In a new whitepaper, Improving Workplace Safety with Robotics, the National Safety Council, through its Work to Zero initiative, evaluated the benefits of robotics and autonomous mobile robots, or AMRs, on reducing injuries and fatalities in the workplace.
“Robotics have long been deployed by organizations to improve operational efficiencies, but as companies increasingly look towards a more automated future, the many benefits this technology brings to workplace safety programs cannot be overlooked,” said Katherine Mendoza, senior director, workplace programs, NSC, in a statement.
“Recent advancements in data science and artificial intelligence mean that robotic vehicles and arms aren’t just capable of augmenting complex, precise tasks alongside human workers, but in many instances can eliminate employees’ exposure to dangerous machinery and workplace hazards altogether," Mendoza added.
The report reviewed the five most common robot configurations available to employers – AMRs, Automated Guided Vehicles or AGVs, Articulated Robots, Humanoid Robots and Cobots – to assess their key benefits and applications.
The report offers the following key findings:
-- AGVs and AMRs are available as off-the-shelf solutions for small and large industrial warehousing and factory facilities, requiring approximately one week of mapping and route planning before robotics pallets and mobile shelving units become operational.
-- Remote-controlled robots offer high-value use cases for confined entry inspections, working from height and hazardous material handling, reducing the risk of human exposure to toxic gases, high temperatures, electric shock hazards and falls from height.
--Cobots and robotic arms are well established for repetitive manual tasks, such as machine tending, parts repositioning and pick-and-place – and implementation and return-on-investment (ROI) can be seen quickly enough for organizations of all sizes. Such deployments can reduce the risk of musculoskeletal disorders from repetitive manual work and allow workers to focus on more varied, complex tasks.
-- Deployment of safety-related robotics in more complex and dynamic environments, such as construction, mining and logging require longer development and testing times with the need for advanced computer vision and artificial intelligence technologies – resulting in such use cases being currently available only to large industrial operations.
-Pre-built, easy-to-use robotics hardware and software packages are being continuously developed for additional common safety-related use cases – meaning the real ROI concerning safety will be seen in the near future for both large and small industrial organizations.
In addition to concluding this technology can be ideal for manufacturing applications, where repetitive, high-volume production is necessary, the report identified several other examples in which employers can use robots to create safer outcomes for their workers, including:
● Inspecting confined spaces and industrial facilities. Organizations in the construction, mining and logging industries may especially benefit from using wheeled AMRs to remove human workers from on-site hazards.
● Transporting parts, goods and materials. Used alongside sensors and computer vision, AMRs and AGVs can minimize the risk of human-machine collisions.
● Using robotic arms for precision cutting and welding, as well as the safe handling of toxic, high-temperature or explosive materials.
● Machine tending and parts repositioning by using robotic arms and AMRs to reduce risks associated with manual machine handling.
However there are barriers to adoption which include the following:
Cost - While recent advancements have reduced the price and increased the viability of robotics for common industrial applications, costs of implementation and ongoing maintenance may still be prohibitive for smaller industrial operations.
Disruption in Workplaces - Some AVG and AMR configurations may be disruptive to some work environments or need to be coupled with additional safety technologies to effectively mitigate risk.
Fear of Job Loss -There is also an enduring concern that robotics or other technology may eventually replace human workers, but the report noted that, in addition to robotics having the potential to improve efficiency and safety, increased automation may help businesses reduce costs overall, which can lead to increased investments and the creation of new jobs in other areas, especially in engineering, maintenance and programming.

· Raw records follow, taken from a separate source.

(* ===== verification/JournalReplay.v ===== *)
(** The journal as a log of commands: what appending writes, what replaying
    applies, under any way the kernel splits, interrupts or cuts short the I/O. *)

From stdpp Require Import strings.
From S2P Require Import Prelude.
From S2P Require Import OrderTypes.
From S2P Require Import OrderBook.
From S2P Require Import Risk.
From S2P Require Import MatchingEngine.
From S2P Require Import Session.
From S2P Require Import SessionRuns.
From S2P Require Import Journal.
From S2P Require Import JournalCodec.

#[local] Open Scope Z_scope.

(** * Scripts *)

(** No call fails (interruptions are allowed). *)
Definition steady (script : list Sys) : Prop :=
  Forall (fun c => match c with Fail _ => False | _ => True end) script.

#[export] Instance steady_dec script : Decision (steady script).
Proof. apply Forall_dec. intros []; apply _. Defined.

(** The calls that do something. *)
Fixpoint transfers (script : list Sys) : nat :=
  match script with
  | [] => 0
  | Transfer _ :: script => S (transfers script)
  | _ :: script => transfers script
  end.

(** [script'] is what is left of [script] after at most [n] effective calls. *)
Definition later (n : nat) (script script' : list Sys) : Prop :=
  script' `suffix_of` script /\ (transfers script <= transfers script' + n)%nat.

Lemma later_refl n script : later n script script.
Proof. split; [done|lia]. Qed.
Lemma later_trans n m s1 s2 s3 : later n s1 s2 -> later m s2 s3 -> later (n + m) s1 s3.
Proof. intros [? ?] [? ?]. split; [by etrans|lia]. Qed.
Lemma later_eintr n s s' : later n s s' -> later n (Eintr :: s) s'.
Proof. intros [? ?]. split; [by apply suffix_cons_r|done]. Qed.
Lemma later_transfer n k s s' : later n s s' -> later (S n) (Transfer k :: s) s'.
Proof. intros [? ?]. split; [by apply suffix_cons_r|cbn; lia]. Qed.
Lemma later_mono n m s s' : later n s s' -> (n <= m)%nat -> later m s s'.
Proof. intros [? ?] ?. split; [done|lia]. Qed.

(** A property of every call is one of every later call. *)
Lemma later_Forall (P : Sys -> Prop) n s s' : later n s s' -> Forall P s -> Forall P s'.
Proof. intros [[l ->] _] H. by apply Forall_app in H as []. Qed.

Section reading.
Context (file : list Z).

Lemma store_at_length offset data bytes :
  (offset + length data <= length bytes)%nat -> length (store_at offset data bytes) = length bytes.
Proof. intros H. unfold store_at. rewrite !length_app, length_take, length_drop. lia. Qed.

(** Reading on after a partial read is reading the whole. *)
Lemma store_at_continue offset pos n need bytes :
  (offset + need <= length bytes)%nat -> (n <= need)%nat -> (pos + need <= length file)%nat ->
  take (offset + n) (store_at offset (take n (drop pos file)) bytes)
    ++ take (need - n) (drop (pos + n) file)
  = take offset bytes ++ take need (drop pos file).
Proof.
  intros H1 H2 H3. unfold store_at. rewrite app_assoc, take_app_length'.
  - rewrite <- app_assoc. f_equal. rewrite <- drop_drop.
    rewrite take_take_drop. by replace (n + (need - n))%nat with need by lia.
  - rewrite length_app, !length_take, length_drop. lia.
Qed.

(** Enough file and enough calls: the record is read in full. *)
Lemma readRecord_full script : forall pos bytes rb,
  steady script -> length bytes = kRecordSize -> (rb <= kRecordSize)%nat ->
  (pos + (kRecordSize - rb) <= length file)%nat -> (kRecordSize - rb <= transfers script)%nat ->
  exists script',
    readRecord script file pos bytes rb
    = Ok (FULL, ""%string, take rb bytes ++ take (kRecordSize - rb) (drop pos file),
          (pos + (kRecordSize - rb))%nat, script')
    /\ later (kRecordSize - rb) script script'.
Proof.
  induction script as [|call script IH]; intros pos bytes rb Hs Hlen Hrb Hfile Ht; cbn [readRecord].
  - cbn [transfers] in Ht. assert (rb = kRecordSize) as -> by lia.
    rewrite (proj2 (Nat.leb_le _ _)) by lia. exists []. rewrite Nat.sub_diag, take_ge, app_nil_r, Nat.add_0_r by lia.
    split; [done|apply later_refl].
  - destruct (length bytes <=? rb)%nat eqn:E.
    { apply Nat.leb_le in E. assert (rb = kRecordSize) as -> by lia. exists (call :: script).
      rewrite Nat.sub_diag, take_ge, app_nil_r, Nat.add_0_r by lia. split; [done|apply later_refl]. }
    apply Nat.leb_gt in E. apply Forall_cons in Hs as [Hc Hs].
    destruct call as [n| |e]; [| |done].
    2:{ destruct (IH pos bytes rb) as (script' & H1 & H2); [done..|]. exists script'. by split; [|apply later_eintr]. }
    set (k := Nat.min (S n) (Nat.min (length bytes - rb) (length file - pos))).
    assert (k <> 0 /\ k <= kRecordSize - rb)%nat as [Hk Hk'] by lia.
    rewrite (proj2 (Nat.eqb_neq k 0)) by done. cbn [transfers] in Ht.
    assert (length (take k (drop pos file)) = k) as Hlk by (rewrite length_take, length_drop; lia).
    destruct (IH (pos + k)%nat (store_at rb (take k (drop pos file)) bytes) (rb + k)%nat Hs)
      as (script' & H1 & H2); [rewrite store_at_length; [done|rewrite Hlk; lia]|lia|lia|lia|].
    exists script'. rewrite H1. split; [|apply later_transfer with (k := n) in H2; eapply later_mono; [exact H2|lia]].
    replace (kRecordSize - (rb + k))%nat with (kRecordSize - rb - k)%nat by lia.
    rewrite store_at_continue by lia.
    by replace (pos + k + (kRecordSize - rb - k))%nat with (pos + (kRecordSize - rb))%nat by lia.
Qed.

(** Not enough file: end of file before the first byte, a torn record after. *)
Lemma readRecord_short script : forall pos bytes rb,
  steady script -> length bytes = kRecordSize -> (pos <= length file)%nat ->
  (rb + (length file - pos) < kRecordSize)%nat -> (length file - pos < transfers script)%nat ->
  exists bytes' script',
    readRecord script file pos bytes rb
    = Ok (if (rb + (length file - pos) =? 0)%nat then EOF_REACHED else PARTIAL, ""%string, bytes',
          length file, script')
    /\ later (S (length file - pos)) script script'.
Proof.
  induction script as [|call script IH]; intros pos bytes rb Hs Hlen Hpos Hshort Ht; cbn [readRecord].
  - cbn [transfers] in Ht. lia.
  - rewrite (proj2 (Nat.leb_gt _ _)) by lia. apply Forall_cons in Hs as [Hc Hs].
    destruct call as [n| |e]; [| |done].
    2:{ destruct (IH pos bytes rb) as (bytes' & script' & H1 & H2); [done..|].
        exists bytes', script'. by split; [|apply later_eintr]. }
    cbn [transfers] in Ht.
    set (k := Nat.min (S n) (Nat.min (length bytes - rb) (length file - pos))).
    destruct (k =? 0)%nat eqn:Ek.
    + apply Nat.eqb_eq in Ek. replace (length file) with pos by lia. rewrite Nat.sub_diag, Nat.add_0_r.
      eexists _, _. split; [done|]. eapply later_mono; [apply later_transfer, (later_refl 0)|lia].
    + apply Nat.eqb_neq in Ek.
      assert (length (take k (drop pos file)) = k) as Hlk by (rewrite length_take, length_drop; lia).
      destruct (IH (pos + k)%nat (store_at rb (take k (drop pos file)) bytes) (rb + k)%nat Hs)
        as (bytes' & script' & H1 & H2); [rewrite store_at_length; [done|rewrite Hlk; lia]|lia|lia|lia|].
      exists bytes', script'. rewrite H1.
      split; [|apply later_transfer with (k := n) in H2; eapply later_mono; [exact H2|lia]].
      by replace (rb + k + (length file - (pos + k)))%nat with (rb + (length file - pos))%nat by lia.
Qed.
End reading.

(** * The log *)

(** What the journal records: the two commands a producer can send. *)
Inductive Logged : Type := LogNew (order : Order.t) | LogCancel (order_id : Z).

Definition logged_in_range (c : Logged) : Prop :=
  match c with LogNew order => Order.in_range order | LogCancel i => is_u64 i end.

#[export] Instance logged_in_range_dec c : Decision (logged_in_range c).
Proof. destruct c; cbn; unfold is_u64; apply _. Defined.

Definition command_of (c : Logged) : EngineCommand :=
  match c with LogNew order => Submit order | LogCancel i => Cancel i end.

Definition record_of (n : Z) (c : Logged) : list Z :=
  match c with
  | LogNew order => encodeRecord kNewOrderRecord n order
  | LogCancel i => encodeRecord kCancelRecord n (Order.with_id i Order.default)
  end.

(** The records of [cs], numbered from [n]. *)
Fixpoint log_from (n : Z) (cs : list Logged) : list Z :=
  match cs with
  | [] => []
  | c :: cs => record_of n c ++ log_from (n + 1) cs
  end.

Lemma record_of_length n c : length (record_of n c) = kRecordSize.
Proof. destruct c; apply record_length; [by left|by right]. Qed.

Lemma log_from_length cs : forall n, length (log_from n cs) = (kRecordSize * length cs)%nat.
Proof.
  induction cs as [|c cs IH]; intros n; cbn [log_from length]; [lia|].
  rewrite length_app, record_of_length, IH. lia.
Qed.

Lemma record_of_valid n c : is_u64 n -> validateRecord (record_of n c) n = None.
Proof. intros Hn. destruct c; [by apply new_record_valid|by apply cancel_record_valid]. Qed.

(** The engine overwrites the sequence of an order it accepts and never reads it. *)
Lemma processOrder_sequence e o s out : processOrder e (Order.with_sequence s o) out = processOrder e o out.
Proof. reflexivity. Qed.

(** Applying a record is applying its command. *)
Lemma replay_record_of n c e r e' ts rs :
  is_u64 n -> logged_in_range c -> apply_command e [] (command_of c) = Ok (e', ts, rs) ->
  exists report, rs = [report]
    /\ replay_record (record_of n c) e n r
       = Ok (e', replay_count r (match c with LogNew _ => true | LogCancel _ => false end) n
                   (Z.of_nat (length ts)) report).
Proof.
  intros Hn Hc. destruct c as [o|i]; cbn [command_of apply_command record_of]; unfold replay_record.
  - change (encodeRecord kNewOrderRecord n o !!! 6%nat =? kNewOrderRecord) with true. cbv iota.
    rewrite decode_encode, processOrder_sequence by (done || apply Hc).
    intros ([[e1 ts1] r1] & -> & [= <- <- <-])%bind_Ok. by exists r1.
  - change (encodeRecord kCancelRecord n (Order.with_id i Order.default) !!! 6%nat =? kNewOrderRecord)
      with false. cbv iota.
    rewrite record_id by (exact Hc || by right). cbn [Order.id Order.with_id].
    intros ([e1 r1] & -> & [= <- <- <-])%bind_Ok. by exists r1.
Qed.

(** What a replay of [cs] that ended in [reports] and [ts] adds to the counters. *)
Record tallied (r r' : JournalReplayResult) (cs : list Logged) (ts : list Trade.t)
    (reports : list ExecutionReport.t) : Prop := {
  tally_ok : replay_ok r' = replay_ok r;
  tally_records : replay_records r' = u64 (replay_records r + Z.of_nat (length cs));
  tally_trades : replay_trades r' = u64 (replay_trades r + Z.of_nat (length ts));
  tally_accepted : replay_accepted r' =
    u64 (replay_accepted r + Z.of_nat (length (filter (fun x => ExecutionReport.accepted x = true) reports)));
  tally_rejected : replay_rejected r' =
    u64 (replay_rejected r + Z.of_nat (length (filter (fun x => ExecutionReport.accepted x = false) reports)));
  tally_error : replay_error r' = replay_error r
}.

Definition counters_in_range (r : JournalReplayResult) : Prop :=
  is_u64 (replay_records r) /\ is_u64 (replay_trades r) /\ is_u64 (replay_accepted r)
  /\ is_u64 (replay_rejected r).

Lemma tallied_nil r : counters_in_range r -> tallied r r [] [] [].
Proof. intros (? & ? & ? & ?). split; cbn; rewrite ?Z.add_0_r, ?u64_small; done. Qed.

Lemma tallied_cons r r' c b n cs ts1 ts report reports :
  counters_in_range r ->
  tallied (replay_count r b n (Z.of_nat (length ts1)) report) r' cs ts reports ->
  tallied r r' (c :: cs) (ts1 ++ ts) (report :: reports).
Proof.
  intros (H1 & H2 & H3 & H4) [E1 E2 E3 E4 E5 E6].
  cbn [replay_ok replay_records replay_trades replay_accepted replay_rejected replay_error replay_count] in *.
  split; [done| | | | |done].
  - rewrite E2, u64_add_l. cbn [length]. f_equal. lia.
  - rewrite E3, u64_add_l, length_app. f_equal. lia.
  - rewrite E4, filter_cons. destruct (ExecutionReport.accepted report) eqn:E.
    + rewrite decide_True by done. cbn [length]. rewrite u64_add_l. f_equal. lia.
    + by rewrite decide_False by congruence.
  - rewrite E5, filter_cons. destruct (ExecutionReport.accepted report) eqn:E.
    + by rewrite decide_False by congruence.
    + rewrite decide_True by done. cbn [length]. rewrite u64_add_l. f_equal. lia.
Qed.

Lemma replay_count_in_range r b n k report :
  counters_in_range r -> counters_in_range (replay_count r b n k report).
Proof.
  intros (H1 & H2 & H3 & H4).
  split_and!; cbn; try apply u64_range; destruct (ExecutionReport.accepted report); done || apply u64_range.
Qed.

(** * Replaying a log *)

(** Why a replay stops after the last good record, with [tail] left in the file
    and ordinal [n] expected: [Some None] at a clean end, [Some] error otherwise;
    [None] when it does not stop there. *)
Definition stops_at (n : Z) (tail : list Z) : option (option string) :=
  match tail with
  | [] => Some None
  | _ => if (length tail <? kRecordSize)%nat then Some (Some "truncated journal record"%string)
         else Some <$> validateRecord (take kRecordSize tail) n
  end.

Ultimately, this white paper found the importance in having a proactive approach to addressing the potential consequences of automation, such as retraining and reskilling programs for displaced workers, and ensuring the benefits of automation are shared equitably across organizations.The report concludes the following:
Robots and AMRs are ready for deployment by small and large industrial operations in highly constrained applications, such as machine tending and in-facility goods and parts transportation.
However, advanced use cases are not yet available to organizations outside of those with larger budgets and the ability to invest extended periods of time for implementation.
Advances in the manufacture and design of articulated robotic arms, quadrupedal robots, wheeled vehicles and battery technology have reduced the price and increased the viability of robotics for common industrial applications, but levels of intelligence in control systems are still limited.
However, the fields of computer vision, data science and artificial intelligence are rapidly accelerating robotics towards a more autonomous future with applications better integrated with complex, dynamic environments and alongside human workers. Such advances, alongside the availability of pre-built hardware and software packages for ever-expanding applications, will offer high-risk industries robotic replacements at lower price points with better out-of-the-box functionality and ease of programming for staff without specific robotics training – leading to safer and more productive workplaces.